- Born: 18 May 1902 Prahran, Victoria, Australia
- Died: 27 September 1984 (aged 82) East Melbourne, Victoria, Australia
- Education: University of Melbourne
- Occupation: Architect
- Parent(s): Alice Edington Harvie, née Marshall Robert William Harvie

= Ellison Harvie =

Australian architect

(Edythe) Ellison Harvie (18 May 1902 – 27 September 1984) was an Australian architect and an advocate for the professional development of women. In 1938, she became the first Australian woman to graduate with a Diploma of Architectural Design. Four years later she became the first woman to be elected to an Australian Architectural Institute council in 1942, as well as the first female Fellow of the Royal Victorian Institute of Architects in 1946. That same year, she became the first Australian woman to become a partner in a large firm.

Harvie was recognised as an expert in hospital planning and administration, working on numerous Australian projects, including Mercy Hospital in East Melbourne (1934–36) and the original four multi-storey buildings of the Royal Melbourne Hospital (1936–41).

== Early life and education ==
Harvie was born on 18 May 1902 in Prahran, Melbourne. Her parents were Robert William Harvie (3 January 1868 – 5 October 1922), a photographer, and his wife Alice Edington Harvie, née Marshall.
Robert William Harvie is notable in the history of Australian movie photography for filming in 1897 both the Caulfield and Melbourne Cups, developing the film and showing them the same evening at the Melbourne Opera House.
As a child, Harvie was fascinated by architecture and encouraged by her father. After having attended Warwick, a girls' school in East Malvern, she sought to gain employment as an articled assistant at a Melbourne practice. However, as she was unsuccessful, she enrolled at Swinburne Technical College in 1920 and continued her architectural training there for three years.
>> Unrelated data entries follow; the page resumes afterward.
(* ===== verification/Oldcmd.v ===== *)
(** * Oldcmd: the internal commands tee and du of the earlier shell (simplesh.c of ASO16-17)

    [getopt] is a library: its result is the options and the arguments left, and so are
    [nftw], the entries that it visits with their [stat], and [strftime].  [read] may give fewer bytes
    than asked for and [open] may fail, as parameters say; a [write] to a file or to
    standard output is complete.  The commands run in a child of the shell, so their static
    variables start at 0. *)

From S2P Require Import Prelude Kernel Console Simplesh.

Definition TAM_BUFF : Z := 256.

(** ** tee *)

Inductive tee_option : Type := Tee_a | Tee_h | Tee_bad.
#[export] Instance tee_option_eq_dec : EqDecision tee_option.
Proof. solve_decision. Defined.

(** The calls of [read] so far, standard input and output, the files, [arg] from [optind] on,
    [leidos] and [numficheros]. *)
Record tee : Type := mk_tee {
  t_calls : nat; t_in : list Z; t_out : list Z; t_files : gmap (list Z) (list Z); t_args : list (list Z);
  leidos : Z; numficheros : Z }.

Section Tee.
Context (rd : nat -> Z -> Z) (open_ok : list Z -> bool).

Definition read_stdin (n : Z) : M tee (list Z) := fun s =>
  let k := Z.to_nat (rd (t_calls s) (Z.min n (Z.of_nat (length (t_in s))))) in
  let chunk := match t_in s with [] => [] | _ :: _ => take k (t_in s) end in
  Ok chunk (mk_tee (S (t_calls s)) (drop (length chunk) (t_in s)) (t_out s) (t_files s) (t_args s) (leidos s) (numficheros s)).

Definition write_stdout (buf : list Z) : M tee unit :=
  modify (fun s => mk_tee (t_calls s) (t_in s) (t_out s ++ buf) (t_files s) (t_args s) (leidos s) (numficheros s)).

(** The bytes of a file after [open], [write] and [close]: without [O_TRUNC] what was
    there after them stays. *)
Definition put_bytes (aflag : bool) (old buf : list Z) : list Z :=
  if aflag then old ++ buf else buf ++ drop (length buf) old.

Definition write_file (aflag : bool) (name buf : list Z) : M tee unit :=
  modify (fun s =>
    if open_ok name then
      mk_tee (t_calls s) (t_in s) (t_out s) (<[name := put_bytes aflag (default [] (t_files s !! name)) buf]> (t_files s)) (t_args s) (leidos s) (numficheros s)
    else s).

(** [while(optind < argc)] *)
Fixpoint tee_files (aflag : bool) (args : list (list Z)) (buf : list Z) : M tee unit :=
  match args with
  | [] => modify (fun s => mk_tee (t_calls s) (t_in s) (t_out s) (t_files s) [] (leidos s) (numficheros s))
  | name :: args' =>
      write_file aflag name buf ;;;
      modify (fun s => mk_tee (t_calls s) (t_in s) (t_out s) (t_files s) args' (leidos s) (numficheros s + 1)) ;;;
      tee_files aflag args' buf
  end.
In 1921, she was invited by her lecturer Arthur Stephenson to join his newly established firm and serve her articles there. The firm, formed with Percy Meldrum, specialised in the design of hospitals, public housing developments and commercial developments. After graduating from Swinburne Technical College, she travelled to Europe to broaden her architectural knowledge and to learn about the latest trends and techniques in architecture. In 1925 she returned to Melbourne, where she completed her articles at Stephenson & Meldrum. It was at this time that she also attended the Architectural Atelier at the University of Melbourne, where she studied until 1928. Along with other architects at the Atelier, such as Margaret Pitt Morison, the course prepared articled students for the Royal Victorian Institute of Architects qualifying exams. Harvie won both the University of Melbourne's Atelier award and the President's Prize for best student work in 1927. In 1938 Harvie became the first Australian female recipient of a Diploma of Architectural Design.

== Career ==
Harvie registered with the Royal Victorian Institute of Architects in 1926 and was elected an associate in 1928. The same year that she registered, Stephenson & Meldrum appointed her architect in charge of the Jessie McPherson Wing of the Queen Victoria Hospital in Lonsdale Street, Melbourne. She would go on to contribute to every hospital project the firm worked on in Melbourne and Sydney during the 1930s, leading the work on St Vincent's Hospital (1933), Mercy Hospital (1934–36) and Freemasons Hospital (1935).

As Stephenson & Meldrum's international reputation grew, its restructuring into Stephenson & Turner in 1937 saw Harvie being made an associate of the firm. In this new role she became responsible for running the Melbourne headquarters while a new office in Sydney was being established. When war broke out in 1945 however, Harvie effectively ran both practices. She was made a partner of the firm- the first Australian woman to do so in a large practice. As well as qualifying as an accountant, she developed a new building contract that could adjust to the economic instability of the time.

Throughout the remainder of her career, Harvie cultivated a high public profile as a successful female architect, being mostly involved in large commercial and civic projects, rather than in residential architecture (the traditional domain of female architects). She was a strong advocate for the professional development of women and for their participation in public life. Melbourne's Lyceum Clubrooms (1959) and St Hilda's College (1963), Melbourne University, two of her few private commissions, were built to specifically serve women and clearly demonstrate the strong influence of International Modernism in her work.

Harvie sat on the committees of the Royal Victorian Institute of Architects from 1929 and was a member of the Royal Institute of British Architects. Frustrated with the lack of architectural appreciation in Australia, she served on the Royal Victorian Institute of Architects Board of Architectural Education from 1946 until 1956 and on the board of the University of Melbourne's Faculty of Architecture from 1945 until 1973. In 1942 she became the first woman to be elected to an Australian Architectural Institute council and, later, was a life fellow of the Royal Australian Institute of Architects. She continued to work on hospitals until her retirement from full-time practice in 1968.

Harvie died at East Melbourne on 27 September 1984 and was buried in Boroondara cemetery, Kew.